Maka, ia tak ragu lagi dan mengangkat tangannya ke udara. Suara berdengung terdengar saat sebuah gelang hitam melayang dari pergelangan tangannya sebelum berputar di udara, lalu memancarkan hamparan cahaya biru yang luas di depan Han Li.
Lalu ia membuat segel tangan sebelum dengan cepat menunjuk ke udara, dan 30 hingga 40 kotak giok identik yang masing-masing berukuran sekitar satu kaki muncul dari dalam cahaya biru. Kotak-kotak giok itu semuanya berkilauan dengan cahaya spiritual berbagai warna, dan Han Li dengan lembut menggerakkan lengan bajunya lagi sambil berkata, “Keluarlah, aku ada urusan untukmu.”
“Baik, Tuan.”
Sebuah suara lembut terdengar dari dalam lengan bajunya, segera setelah itu sebuah bola cahaya putih muncul dari dalamnya. Bola cahaya putih itu berputar-putar di udara sebelum tiba-tiba berubah menjadi seorang gadis kecil yang tampak berusia sekitar enam hingga tujuh tahun.
Gadis kecil itu mengenakan gaun seputih salju dan memiliki sembilan kepang kecil berwarna hitam yang terjalin di rambutnya; dia sangat menggemaskan!
Ini tak lain adalah Qu’er, yang merupakan perwujudan jiwa dari Ginseng Roh Sembilan Keriting milik Han Li.
Begitu gadis kecil itu dipanggil, dia membungkuk hormat ke arah Han Li sebelum menatapnya dengan mata besarnya yang cerah, diam-diam menunggu instruksi selanjutnya.
“Aku sudah beberapa kali melihatmu memanen obat-obatan spiritual di dalam kebun obat, dan kau selalu mampu melakukannya dengan sangat cepat; panenlah tiga petak obat-obatan spiritual ini untukku dan masukkan ke dalam kotak-kotak itu,” Han Li langsung memberi instruksi sambil menunjuk ketiga petak obat-obatan spiritual tersebut.

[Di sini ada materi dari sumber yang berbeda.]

(** X17.  The two props that the layout hands the panel agree: the
    conversation is a listed one and the selected one, and the messages
    all belong to it. *)
Theorem panel_props_agree s c :
  panel_conversation s = Some c ->
  selectedConversationId s = Some (Conversation.id c)
  /\ In c (conversations s)
  /\ Forall (fun m => Message.conversation_id m = Conversation.id c) (visible_messages s).
Proof.
  intros H. unfold panel_conversation in H. apply find_some in H. destruct H as [Hin Hsel].
  unfold is_selected in Hsel. destruct (selectedConversationId s) as [i|] eqn:E; [|discriminate].
  apply Z.eqb_eq in Hsel. subst i.
  split; [reflexivity|]. split; [exact Hin|].
  eapply List.Forall_impl; [|apply visible_only_selected].
  intros m Hm. cbv beta in Hm. congruence.
Qed.

(** X18.  The layout hands the panel a conversation exactly when the
    selection is one of the listed conversations; otherwise the panel
    gets [null]. *)
Theorem panel_conversation_present s :
  (exists c, panel_conversation s = Some c) <->
  (exists i, selectedConversationId s = Some i
             /\ In i (List.map Conversation.id (conversations s))).
Proof.
  split.
  - intros [c H]. unfold panel_conversation in H. apply find_some in H.
    destruct H as [Hin Hsel]. unfold is_selected in Hsel.
    destruct (selectedConversationId s) as [i|]; [|discriminate].
    apply Z.eqb_eq in Hsel. subst i. exists (Conversation.id c).
    split; [reflexivity | now apply in_map].
  - intros (i & Hsel & Hin). apply in_map_iff in Hin. destruct Hin as (c & Hc & Hin).
    unfold panel_conversation.
    destruct (List.find _ (conversations s)) as [c'|] eqn:E; [eauto|].
    exfalso. apply (find_none _ _ E) in Hin. rewrite Hsel in Hin. simpl in Hin.
    rewrite Hc, Z.eqb_refl in Hin. discriminate.
Qed.

(** ** The newest agent message *)

Section Newest.
Let newer (a b : Message.t) : Z := Message.id b - Message.id a.
Let before (a b : Message.t) : Prop := Message.id b <= Message.id a.

Lemma insert_by_In x y l : In y (insert_by newer x l) <-> y = x \/ In y l.
Proof.
  induction l as [|z l IH]; simpl.
  - intuition.
  - destruct (newer x z <=? 0); simpl; [intuition | rewrite IH; intuition].
Qed.

Lemma sort_by_In y l : In y (sort_by newer l) <-> In y l.
Proof.
  induction l as [|x l IH]; simpl; [reflexivity|].
  rewrite insert_by_In, IH. intuition.
Qed.

Lemma insert_by_sorted x l :
  Sorted.StronglySorted before l -> Sorted.StronglySorted before (insert_by newer x l).
Proof.
  induction 1 as [|z l Hs IH Hz]; simpl.
  - repeat constructor.
  - destruct (newer x z <=? 0) eqn:E.
    + apply Z.leb_le in E. unfold newer in E.
      constructor; [now constructor|].
      constructor; [unfold before; lia|].
      eapply List.Forall_impl; [|exact Hz]. unfold before. intros; lia.
    + apply Z.leb_gt in E. unfold newer in E.
      constructor; [exact IH|].
      apply List.Forall_forall. intros y Hy. apply insert_by_In in Hy.
      destruct Hy as [-> | Hy]; [unfold before; lia|].
      revert y Hy. now apply List.Forall_forall.
Qed.

Lemma sort_by_sorted l : Sorted.StronglySorted before (sort_by newer l).
Proof.
  induction l; simpl; [constructor | now apply insert_by_sorted].
Qed.

(** X19.  The message the typing effect looks at is an agent message of
    the list whose id no other agent message of the list exceeds, and
    there is one whenever the list has an agent message. *)
Theorem lastAgentMessage_is_newest ms :
  match ChatPanel.lastAgentMessage ms with
  | Some m =>
      In m ms /\ Message.author m = agent
      /\ forall m', In m' ms -> Message.author m' = agent ->
                    Message.id m' <= Message.id m
  | None => forall m', In m' ms -> Message.author m' <> agent
  end.
Proof.
  unfold ChatPanel.lastAgentMessage. fold newer.
  set (agents := List.filter (fun m => bool_decide (Message.author m = agent)) ms).
  assert (Hagents : forall m, In m agents <-> In m ms /\ Message.author m = agent).
  { intros m. subst agents. rewrite filter_In, bool_decide_eq_true. reflexivity. }
  pose proof (sort_by_sorted agents) as Hs.
  pose proof (fun y => sort_by_In y agents) as Hin.
  destruct (sort_by newer agents) as [|m rest]; simpl.
  - intros m' Hm' Ha. apply (Hin m'), Hagents. auto.
  - assert (Hm : In m agents) by (apply Hin; now left).
    apply Hagents in Hm. destruct Hm as [Hm Ha]. split; [exact Hm|]. split; [exact Ha|].
    intros m' Hm' Ha'.
    assert (H' : In m' (m :: rest)) by (apply Hin, Hagents; auto).
    destruct H' as [<- | H']; [lia|].
    inversion Hs as [|? ? _ Hall]; subst.
    apply (proj1 (List.Forall_forall _ _) Hall m' H').
Qed.
End Newest.

(** ** Runs of the typing animation *)

Section TypingProgress.
Import ChatPanel.

Lemma startTyping_timers r p : timers (startTyping r p) = timers p.
Proof.
  unfold startTyping.
  destruct (_ || _); [destruct (lastAgentMessage _), r|]; try reflexivity.
  destruct (bool_decide _); reflexivity.
Qed.

Lemma startTyping_ref r p : typingTimeoutRef (startTyping r p) = typingTimeoutRef p.
Proof.
  unfold startTyping.
  destruct (_ || _); [destruct (lastAgentMessage _), r|]; try reflexivity.
  destruct (bool_decide _); reflexivity.
Qed.

Lemma cleanup_ref p : typingTimeoutRef (cleanup p) = typingTimeoutRef p.
Proof. unfold cleanup. destruct (typingTimeoutRef p) eqn:E; [cbn; congruence | exact E]. Qed.

Lemma cleanup_tidy p : tidy p -> timers (cleanup p) = [].
Proof.
  intros [H | (tmr & H & Href)]; unfold cleanup.
  - destruct (typingTimeoutRef p); [cbn; now rewrite H | exact H].
  - rewrite Href. cbn. rewrite H. cbn. now rewrite Pos.eqb_refl.
Qed.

“Itu tugas yang mudah; hanya butuh beberapa saat untuk menyelesaikannya,” jawab Qu’er sambil tersenyum.
Lalu dia melayang ke udara dan tiba-tiba muncul di atas sepetak tanaman roh dalam sekejap. Segera setelah itu, dia mengangkat kedua lengannya yang kecil sebelum dengan lembut menjentikkan 10 jarinya ke bawah.

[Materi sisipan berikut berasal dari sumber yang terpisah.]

(* ===== verification/LeaseStore.v ===== *)
(** * Conditional writes (src/internal/storage/lease.go, lease_local.go)

    The [LeaseStore] interface of a storage driver (compare-and-swap writes of small
    objects), its laws as a class, the local driver as an instance of them, and the
    probe that refuses a service which ignores its conditions. *)

From S2P Require Import Prelude.

(** The errors of a conditional read or write: the sentinel errors of storage.go and
    lease.go, and [ErrStorage] for every other failure (I/O, timeout). *)
Inductive StoreErr : Type :=
| ErrNotFound
| ErrPreconditionFailed
| ErrConditionalWritesUnsupported
| ErrObjectTooLarge
| ErrStorage.

#[global] Instance StoreErr_eq_dec : EqDecision StoreErr.
Proof. solve_decision. Defined.

Definition MaxLeaseObjectSize : Z := Z.shiftl 64 10.

(** The operations of a driver with the capability; the new state is returned
    beside the result. *)
Class LeaseStore (St Data : Type) : Type := {
  ReadVersioned : St -> string -> result StoreErr (Data * string);
  CreateIfAbsent : St -> string -> Data -> St * result StoreErr string;
  ReplaceIfMatch : St -> string -> Data -> string -> St * result StoreErr string
}.

(** What the interface promises its callers ([fits] says which contents are within
    [MaxLeaseObjectSize]). *)
Class CasStore (St Data : Type) `{LeaseStore St Data} (fits : Data -> Prop) : Prop := {
  cas_create_absent st k d :
    fits d -> ReadVersioned st k = Err ErrNotFound ->
    ∃ st' v, CreateIfAbsent st k d = (st', Ok v) /\ ReadVersioned st' k = Ok (d, v);
  cas_create_exists st k d x :
    fits d -> ReadVersioned st k = Ok x -> CreateIfAbsent st k d = (st, Err ErrPreconditionFailed);
  cas_replace_match st k d d0 v :
    fits d -> ReadVersioned st k = Ok (d0, v) ->
    ∃ st' v', ReplaceIfMatch st k d v = (st', Ok v') /\ ReadVersioned st' k = Ok (d, v');
  cas_replace_mismatch st k d d0 v v0 :
    fits d -> ReadVersioned st k = Ok (d0, v0) -> v <> v0 ->
    ReplaceIfMatch st k d v = (st, Err ErrPreconditionFailed);
  cas_replace_absent st k d v :
    fits d -> ReadVersioned st k = Err ErrNotFound ->
    ReplaceIfMatch st k d v = (st, Err ErrPreconditionFailed);
  cas_create_sound st k d st' r :
    CreateIfAbsent st k d = (st', r) ->
    match r with
    | Ok v => ReadVersioned st k = Err ErrNotFound /\ ReadVersioned st' k = Ok (d, v)
    | Err _ => st' = st
    end;
  cas_replace_sound st k d v st' r :
    ReplaceIfMatch st k d v = (st', r) ->
    match r with
    | Ok v' => (∃ d0, ReadVersioned st k = Ok (d0, v)) /\ ReadVersioned st' k = Ok (d, v')
    | Err _ => st' = st
    end;
  cas_version_content st1 st2 k d1 d2 v :
    ReadVersioned st1 k = Ok (d1, v) -> ReadVersioned st2 k = Ok (d2, v) -> d1 = d2;
  cas_version_nonempty st k d v : ReadVersioned st k = Ok (d, v) -> v <> ""
}.

(** ** The local driver

    Objects are files below the storage root; the operations run under the sidecar
    lock of their key, so each is one atomic step. [contentVersion] (the SHA-256 of
    the content) is a parameter. *)
Module Local.
Section Local.
Context {Data : Type} (size : Data -> Z) (contentVersion : Data -> string).

(** The files of the storage root, by key. *)
Definition files : Type := gmap string Data.

Definition readLeaseFile (fs : files) (key : string) : result StoreErr Data :=
  match (fs : gmap string Data) !! key with
  | None => Err ErrNotFound
  | Some data =>
      if size data >? MaxLeaseObjectSize then Err ErrObjectTooLarge else Ok data
  end.

Definition read (fs : files) (key : string) : result StoreErr (Data * string) :=
  match readLeaseFile fs key with
  | Err e => Err e
  | Ok data => Ok (data, contentVersion data)
  end.

Definition create (fs : files) (key : string) (data : Data) : files * result StoreErr string :=
  if size data >? MaxLeaseObjectSize then (fs, Err ErrObjectTooLarge) else
  match (fs : gmap string Data) !! key with
  | Some _ => (fs, Err ErrPreconditionFailed)
  | None => (<[key := data]> (fs : gmap string Data), Ok (contentVersion data))
  end.

Definition replace (fs : files) (key : string) (data : Data) (version : string)
  : files * result StoreErr string :=
  if size data >? MaxLeaseObjectSize then (fs, Err ErrObjectTooLarge) else
  match readLeaseFile fs key with
  | Err ErrNotFound => (fs, Err ErrPreconditionFailed)
  | Err e => (fs, Err e)
  | Ok current =>
      if bool_decide (contentVersion current = version)
      then (<[key := data]> (fs : gmap string Data), Ok (contentVersion data))
      else (fs, Err ErrPreconditionFailed)
  end.

#[export] Instance local_LeaseStore : LeaseStore files Data := {
  ReadVersioned := read;
  CreateIfAbsent := create;
  ReplaceIfMatch := replace
}.

Definition fits (data : Data) : Prop := size data <= MaxLeaseObjectSize.

Lemma fits_test data : fits data -> (size data >? MaxLeaseObjectSize) = false.
Proof. unfold fits. lia. Qed.

Lemma read_notfound fs key : read fs key = Err ErrNotFound <-> (fs : gmap string Data) !! key = None.
Proof. unfold read, readLeaseFile. destruct (_ !! _); simpl; [|done]. by split_ifs. Qed.

Lemma read_ok fs key d v :
  read fs key = Ok (d, v) <->
  (fs : gmap string Data) !! key = Some d /\ fits d /\ v = contentVersion d.
Proof.
  unfold read, readLeaseFile, fits. destruct (_ !! _) as [d'|]; simpl; [|naive_solver].
  destruct (_ >? _) eqn:E; split; intros Hr; destruct_and?; simplify_eq; try done; try lia.
  repeat split; lia.
Qed.

(** The digest of the content: injective up to collisions, and never empty. *)
Context `{!Inj (=) (=) contentVersion} (contentVersion_nonempty : ∀ d, contentVersion d <> "").

(** Writing and reading back. *)
Lemma read_insert fs key d :
  fits d -> read (<[key := d]> (fs : gmap string Data)) key = Ok (d, contentVersion d).
Proof. intros Hd. apply read_ok. by rewrite lookup_insert_eq. Qed.

Lemma fits_of_test data : (size data >? MaxLeaseObjectSize) = false -> fits data.
Proof. unfold fits. lia. Qed.

#[export] Instance local_CasStore : CasStore files Data fits.
Proof using Inj0 contentVersion_nonempty.
  split; simpl.
  - intros fs k d Hd Hn%read_notfound. unfold create. rewrite (fits_test _ Hd), Hn.
    do 2 eexists. split; [done|]. by apply read_insert.
  - intros fs k d [d' v] Hd (Hl & _ & _)%read_ok. unfold create. by rewrite (fits_test _ Hd), Hl.
  - intros fs k d d0 v Hd (Hl & Hf & ->)%read_ok. unfold replace, readLeaseFile.
    rewrite (fits_test _ Hd), Hl, (fits_test _ Hf), bool_decide_true by done.
    do 2 eexists. split; [done|]. by apply read_insert.
  - intros fs k d d0 v v0 Hd (Hl & Hf & ->)%read_ok Hne. unfold replace, readLeaseFile.
    by rewrite (fits_test _ Hd), Hl, (fits_test _ Hf), bool_decide_false.
  - intros fs k d v Hd Hn%read_notfound. unfold replace, readLeaseFile.
    by rewrite (fits_test _ Hd), Hn.
  - intros fs k d fs' r. unfold create. destruct (_ >? _) eqn:E; [by intros [= <- <-]|].
    destruct (_ !! _) eqn:El; intros [= <- <-]; [done|].
    split; [by apply read_notfound|by apply read_insert, fits_of_test].
  - intros fs k d v fs' r. unfold replace. destruct (_ >? _) eqn:E; [by intros [= <- <-]|].
    destruct (readLeaseFile fs k) as [c|[]] eqn:Er; [|by intros [= <- <-]..].
    case_bool_decide as Hv; intros [= <- <-]; [|done]. subst v.
    split; [|by apply read_insert, fits_of_test]. exists c. unfold read. by rewrite Er.
  - intros fs1 fs2 k d1 d2 v (_ & _ & ->)%read_ok (_ & _ & Hv)%read_ok. by apply (inj _).
  - intros fs k d v (_ & _ & ->)%read_ok. apply contentVersion_nonempty.
Qed.
End Local.
End Local.

(** ** The probe ([ProbeLeaseStore]) *)
Module Probe.

Definition fakeVersion : string := "00000000000000000000000000000000".
Definition otherFake : string := "11111111111111111111111111111111".

(** The one-character string of a double quote. *)
Definition dquote : string := String (Ascii.ascii_of_nat 34) EmptyString.

(** Whether the last character of [v] is [c]. *)
Fixpoint lastIs (c : Ascii.ascii) (v : string) : bool :=
  match v with
  | EmptyString => false
  | String a EmptyString => bool_decide (a = c)
  | String _ v' => lastIs c v'
  end.

(** [len(v) >= 2 && v[0] == quote && v[len(v)-1] == quote]. *)
Definition quoted (v : string) : bool :=
  match v with
  | String a (String b v') =>
      bool_decide (a = Ascii.ascii_of_nat 34) && lastIs (Ascii.ascii_of_nat 34) (String b v')
  | _ => false
  end.

Definition wrongVersion (v : string) : string :=
  if quoted v then
    if bool_decide (v = dquote +:+ fakeVersion +:+ dquote)
    then dquote +:+ otherFake +:+ dquote
    else dquote +:+ fakeVersion +:+ dquote
  else if bool_decide (v = fakeVersion) then otherFake else fakeVersion.

Lemma wrongVersion_neq v : wrongVersion v <> v.
Proof. unfold wrongVersion. destruct (quoted v); case_bool_decide as E; subst; done || congruence. Qed.

Section Probe.
Context {St Data : Type} `{LeaseStore St Data} `{EqDecision Data}.

(** The steps of the probe whose content is written. *)
Inductive step : Type := SCreate | SCreateAgain | SWrongVersion | SReplace.

(** [body] is the content of a step (a fresh nonce makes it unlike any other),
    and [del] deletes the probe object again (its error, if any). *)
Context (body : step -> Data) (del : option (St -> string -> St * option StoreErr)).

Definition probe_checks (st : St) (key version : string) : St * result StoreErr unit :=
  match CreateIfAbsent st key (body SCreateAgain) with
  | (st, Ok _) => (st, Err ErrConditionalWritesUnsupported)
  | (st, Err ErrPreconditionFailed) =>
      match ReplaceIfMatch st key (body SWrongVersion) (wrongVersion version) with
      | (st, Ok _) => (st, Err ErrConditionalWritesUnsupported)
      | (st, Err ErrPreconditionFailed) =>
          match ReplaceIfMatch st key (body SReplace) version with
          | (st, Err e) => (st, Err e)
          | (st, Ok _) =>
              match ReadVersioned st key with
              | Err e => (st, Err e)
              | Ok (data, _) =>
                  (st, if bool_decide (data = body SReplace) then Ok tt
                       else Err ErrConditionalWritesUnsupported)
              end
          end
      | (st, Err e) => (st, Err e)
      end
  | (st, Err e) => (st, Err e)
  end.

Definition ProbeLeaseStore (st : St) (key : string) : St * result StoreErr unit :=
  match CreateIfAbsent st key (body SCreate) with
  | (st, Err e) => (st, Err e)
  | (st, Ok version) =>
      let '(st, r) := probe_checks st key version in
      match del with
      | None => (st, r)
      | Some d =>
          match d st key with
          | (st, Some e) =>
              (st, match r with
                   | Ok _ => if bool_decide (e = ErrNotFound) then r else Err e
                   | Err _ => r
                   end)
          | (st, None) => (st, r)
          end
      end
  end.

Context {fits : Data -> Prop} `{!CasStore St Data fits}.

(** The checks pass on every store that keeps the laws. *)
Lemma probe_checks_ok st key d version :
  (∀ s, fits (body s)) -> ReadVersioned st key = Ok (d, version) ->
  snd (probe_checks st key version) = Ok tt.
Proof using CasStore0.
  intros Hf Hr. unfold probe_checks.
  rewrite (cas_create_exists _ _ _ _ (Hf SCreateAgain) Hr).
  rewrite (cas_replace_mismatch _ _ _ _ _ _ (Hf SWrongVersion) Hr (wrongVersion_neq _)).
  destruct (cas_replace_match _ _ _ _ _ (Hf SReplace) Hr) as (st' & v' & -> & ->).
  by rewrite bool_decide_true.
Qed.
End Probe.
End Probe.

(** A driver that keeps the laws of conditional writes passes the probe on a key
    that does not exist, whatever the deletion of the probe object does short of
    failing. *)
Theorem probe_accepts_cas {St Data : Type} `{LeaseStore St Data, EqDecision Data}
    {fits : Data -> Prop} `{!CasStore St Data fits}
    (body : Probe.step -> Data) (del : option (St -> string -> St * option StoreErr)) st key :
  (∀ s, fits (body s)) ->
  ReadVersioned st key = Err ErrNotFound ->
  (∀ d, del = Some d -> ∀ st' k, snd (d st' k) = None) ->
  snd (Probe.ProbeLeaseStore body del st key) = Ok tt.
Proof.
  intros Hf Hn Hd. unfold Probe.ProbeLeaseStore.
  destruct (cas_create_absent _ _ _ (Hf Probe.SCreate) Hn) as (st' & v & -> & Hr).
  pose proof (Probe.probe_checks_ok body _ _ _ _ Hf Hr) as Hc.
  destruct (Probe.probe_checks _ _ _ _) as [st2 r]. simpl in Hc. subst r.
  destruct del as [d|]; [|done]. specialize (Hd d eq_refl st2 key).
  destruct (d st2 key) as [st3 o]. simpl in Hd. by subst.
Qed.

(** A concrete run of the local driver on an empty root. *)
Lemma probe_accepts_cas_witness :
  snd (Probe.ProbeLeaseStore (H := Local.local_LeaseStore (λ _ : string, 0) (String.append "v"))
         (λ s, match s with Probe.SCreate => "a" | Probe.SCreateAgain => "b"
                          | Probe.SWrongVersion => "c" | Probe.SReplace => "d" end)
         (Some (λ st k, (delete k (st : gmap string string), None)))
         (∅ : gmap string string) "probe") = Ok tt.
Proof.
  apply (probe_accepts_cas (H := Local.local_LeaseStore (λ _ : string, 0) (String.append "v"))
           (fits := Local.fits (λ _ : string, 0))
           (CasStore0 := Local.local_CasStore (λ _ : string, 0) (String.append "v") (λ _ e, ltac:(discriminate e)))).
  - intros s. vm_compute. discriminate.
  - reflexivity.
  - intros d [= <-] st' k. reflexivity.
Defined.

(** A service that accepts a conditional create of an existing object, or a
    replace whose version does not match, is refused as unsupported: the probe never
    passes a store that ignores a condition. *)
Theorem probe_refuses_ignored_conditions {St Data : Type} `{LeaseStore St Data, EqDecision Data}
    (body : Probe.step -> Data) st key st1 version :
  CreateIfAbsent st key (body Probe.SCreate) = (st1, Ok version) ->
  (is_ok (snd (CreateIfAbsent st1 key (body Probe.SCreateAgain))) = true \/
   (∃ st2, CreateIfAbsent st1 key (body Probe.SCreateAgain) = (st2, Err ErrPreconditionFailed) /\
      is_ok (snd (ReplaceIfMatch st2 key (body Probe.SWrongVersion) (Probe.wrongVersion version))) = true)) ->
  snd (Probe.ProbeLeaseStore body None st key) = Err ErrConditionalWritesUnsupported.
Proof.
  intros Hc Hbad. unfold Probe.ProbeLeaseStore, Probe.probe_checks. rewrite Hc.
  destruct Hbad as [Hbad|(st2 & -> & Hbad)].
  - destruct (CreateIfAbsent st1 _ _) as [? [v|e]]; [done|discriminate].
  - destruct (ReplaceIfMatch st2 _ _ _) as [? [v|e]]; [done|discriminate].
Qed.

(** A service that ignores every condition (a plain overwrite) is refused. *)
Definition blind_store : LeaseStore (gmap string string) string := {|
  ReadVersioned := λ st k, match st !! k with Some d => Ok (d, d) | None => Err ErrNotFound end;
  CreateIfAbsent := λ st k d, (<[k := d]> st, Ok d);
  ReplaceIfMatch := λ st k d _, (<[k := d]> st, Ok d)
|}.

Lemma probe_refuses_ignored_conditions_witness :
  snd (Probe.ProbeLeaseStore (H := blind_store) (λ _, "x") None ∅ "probe") =
    Err ErrConditionalWritesUnsupported.
Proof.
  apply (probe_refuses_ignored_conditions (H := blind_store) (λ _, "x") ∅ "probe"
           (<["probe" := "x"]> ∅) "x").
  - reflexivity.
  - left. reflexivity.
Defined.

Sepuluh helai benang hijau tiba-tiba muncul sebelum melesat langsung menuju sepuluh tanaman roh di bawah.
Benang-benang hijau ini dengan cepat menembus batang tanaman obat spiritual tersebut, dan Qu’er sedikit menekuk jari-jarinya ke belakang, lalu kesepuluh tanaman spiritual yang telah terikat oleh benang-benang hijau itu diam-diam dicabut dari tanah.
Akar tanaman spiritual itu tidak hanya sangat rata dan sama sekali tidak rusak, tetapi juga tidak ada tanah yang menempel sama sekali, seolah-olah sudah dicuci.
Benang-benang hijau itu muncul kembali, dan obat-obatan spiritual itu segera dilemparkan ke salah satu kotak giok dengan ketepatan yang luar biasa.
Qu’er kemudian terus menjentikkan jarinya di udara, dan benang-benang hijau melesat tanpa henti. Tanaman-tanaman spiritual di area taman obat ini dicabut dari tanah 10 sekaligus sebelum dengan cepat jatuh ke dalam kotak giok yang telah disiapkan, dan semua tanaman yang ada di area ini tercabut akarnya hanya dalam beberapa tarikan napas.